(** X15.  [CompanyLookupView] answers 200 only with an active company
    whose code is the upper-cased entry, of at least 4 characters; it
    answers 200 whenever that company is the one [get] finds; an entry of
    fewer than 4 characters is answered 400 whether or not a company has
    that code; and the view's own 404 is never given, because the
    serializer has run the same query and answers 400 first. *)
Theorem company_lookup_answers (db : DB) (company_code : string) :
  fst (Views.company_lookup db company_code) <> R404
  /\ (forall c, Views.company_lookup db company_code = (R200, Some c) ->
        In c (companies db) /\ Company.is_active c = true
        /\ exists v, to_internal_value "company_code" company_code = Ok v
             /\ 4 <= String.length v
             /\ Company.company_code c = Py.upper v)
  /\ (forall v c, to_internal_value "company_code" company_code = Ok v ->
        4 <= String.length v ->
        Orm.get (fun c => String.eqb (Company.company_code c) (Py.upper v)
                          && Company.is_active c) (companies db) = Ok c ->
        Views.company_lookup db company_code = (R200, Some c))
  /\ (forall v, to_internal_value "company_code" company_code = Ok v ->
        String.length v < 4 ->
        Views.company_lookup db company_code = (R400 ["company_code"], None)).
Proof.
  unfold Views.company_lookup, Serializers.lookup_is_valid,
    Serializers.lookup_validate_company_code.
  destruct (to_internal_value "company_code" company_code) as [v|e]; cbn [bind].
  2:{ split; [destruct e; discriminate|].
      split; [intros c H; destruct e; discriminate H|].
      split; intros; discriminate. }
  destruct (Nat.ltb_spec (String.length v) 4) as [Hlt|Hge].
  { cbn [bind fst]. split; [discriminate|]. split; [|split].
    - intros c H. discriminate H.
    - intros w c [= <-] Hw. lia.
    - reflexivity. }
  destruct (Orm.get _ (companies db)) as [c|e] eqn:Hg.
  - rewrite Hg. cbn [fst]. split; [discriminate|]. split; [|split].
    + intros c' [= <-]. apply get_Ok_In in Hg as [Hin Hp].
      apply andb_true_iff in Hp as [Hcode Hact]. apply String.eqb_eq in Hcode.
      repeat split; try assumption. now exists v.
    + intros w c' [= <-] _ Hg'. rewrite Hg in Hg'. now injection Hg' as <-.
    + intros w [= <-] Hw. lia.
  - split; [destruct e; discriminate|].
    split; [intros c H; destruct e; discriminate H|]. split.
    + intros w c [= <-] _ H. rewrite Hg in H. discriminate H.
    + intros w [= <-] Hw. lia.
Qed.

End LookupView.

(** ** Who is told of a new request *)

(** X16.  The accounts notified of a new request are exactly the active
    accounts of the request's company that may approve; and each of them
    finds the request in its pending list as soon as the request is
    stored pending and verified. *)
Theorem notified_managers_can_decide (db : DB) (rr : RegistrationRequest.t)
    (u : User.t) :
  (In u (Views.managers db rr) <->
     In u (users db)
     /\ User.company u = RegistrationRequest.company rr
     /\ Models.can_approve_users u = true
     /\ User.is_active u = true)
  /\ (In u (Views.managers db rr) -> In rr (requests db) ->
      RegistrationRequest.status rr = "pending" ->
      RegistrationRequest.email_verified rr = true ->
      In rr (Views.get_queryset db u)).
Proof.
  assert (Hiff : In u (Views.managers db rr) <->
                 In u (users db)
                 /\ User.company u = RegistrationRequest.company rr
                 /\ Models.can_approve_users u = true
                 /\ User.is_active u = true).
  { unfold Views.managers, Models.can_approve_users.
    rewrite filter_In, !andb_true_iff, Nat.eqb_eq. tauto. }
  split; [exact Hiff|].
  intros Hu Hin Hst Hv. apply Hiff in Hu as (_ & Hco & Hcan & _).
  unfold Views.get_queryset. rewrite Hcan. cbn [negb].
  apply (Permutation_in rr (Permutation_sym (newest_first_perm _))).
  apply filter_In. split; [assumption|]. apply open_for_spec. auto.
Qed.

(** ** The phone number of an account *)

Lemma take_all (s : string) : Py.take (String.length s) s = s.
Proof. induction s; simpl; congruence. Qed.

Lemma drop_all (s : string) : Py.drop (String.length s) s = "".
Proof. induction s; simpl; auto. Qed.

(** X17.  Every phone number that [validate_phone] hands on has 12
    characters, within the 15 of the phone columns, and satisfies the
    validator of the phone column of the account it will be copied to. *)
Theorem normalised_phone_fits_account (value out : string) :
  Serializers.validate_phone value = Ok out ->
  String.length out = 12 /\ Validators.phone out = true.
Proof.
  intros H. apply validate_phone_canonical in H as (d & -> & Hl & Hd).
  split; [simpl; now rewrite Hl|].
  unfold Validators.phone. apply existsb_exists. exists "+".
  split; [simpl; tauto|].
  change (Py.startswith "+" ("+316" ++ d)) with true.
  change (Py.drop (String.length "+") ("+316" ++ d)) with ("316" ++ d).
  rewrite andb_true_l. unfold Validators.digits_9_15.
  apply existsb_exists. exists 11. split; [simpl; tauto|].
  unfold Validators.digits_then_end.
  assert (Hlen : String.length ("316" ++ d) = 11) by (simpl; now rewrite Hl).
  rewrite <- Hlen, take_all, drop_all, Nat.eqb_refl.
  rewrite all_str_app, Hd. reflexivity.
Qed.

(** ** The admin actions on requests *)

Lemma decided_row_404 {fw : Framework} (db : DB) (r1 : RegistrationRequest.t)
    (i : nat) (user : User.t) (data : Serializers.approval) (t : Views.clock) :
  requests_consistent db -> In r1 (requests db) ->
  RegistrationRequest.id r1 = Some i ->
  RegistrationRequest.status r1 <> "pending" ->
  Models.can_approve_users user = true ->
  Views.approve_registration db user i data t = (R404, db).
Proof.
  intros Hc Hr1 Hid Hdec Hcan. unfold Views.approve_registration.
  rewrite Hcan. cbn [negb]. unfold Orm.get_object_or_404.
  rewrite get_none; [reflexivity|].
  intros y Hy. apply not_true_is_false. intros Hp.
  apply andb_true_iff in Hp as [Hyid Hopen]. apply has_id_spec in Hyid.
  apply open_for_spec in Hopen as (_ & Hst & _).
  assert (y = r1)
    by (apply (NoDup_map_inj RegistrationRequest.id _ y r1
                 (ids_distinct db Hc) Hy Hr1); congruence).
  subst y. contradiction.
Qed.

(** A column that is unique in a table is unique in every selection of
    its rows. *)
Lemma NoDup_map_filter {Row Key : Type} (column : Row -> Key)
    (keep : Row -> bool) (rows : list Row)
    (Hunique : NoDup (map column rows)) :
  NoDup (map column (filter keep rows)).
Proof.
  induction rows as [|row rows IH]; simpl; [constructor|].
  simpl in Hunique. apply NoDup_cons_iff in Hunique as [Hnew Hrest].
  destruct (keep row); simpl; [|now apply IH].
  apply NoDup_cons; [|now apply IH].
  intros Hin. apply Hnew. apply in_map_iff in Hin as (x & Hx & Hin).
  apply filter_In in Hin as [Hin _]. apply in_map_iff. now exists x.
Qed.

*-*-*

> _Task description_: Above are the entries. Copy exactly the part that opens with the line containing "rewrite <- Hlen, take_all, drop_all, Nat.eqb_refl." and closes with the line containing "requests_consistent db ->", and no more.

> _Result below_:
  rewrite <- Hlen, take_all, drop_all, Nat.eqb_refl.
  rewrite all_str_app, Hd. reflexivity.
Qed.

(** ** The admin actions on requests *)

Lemma decided_row_404 {fw : Framework} (db : DB) (r1 : RegistrationRequest.t)
    (i : nat) (user : User.t) (data : Serializers.approval) (t : Views.clock) :
  requests_consistent db -> In r1 (requests db) ->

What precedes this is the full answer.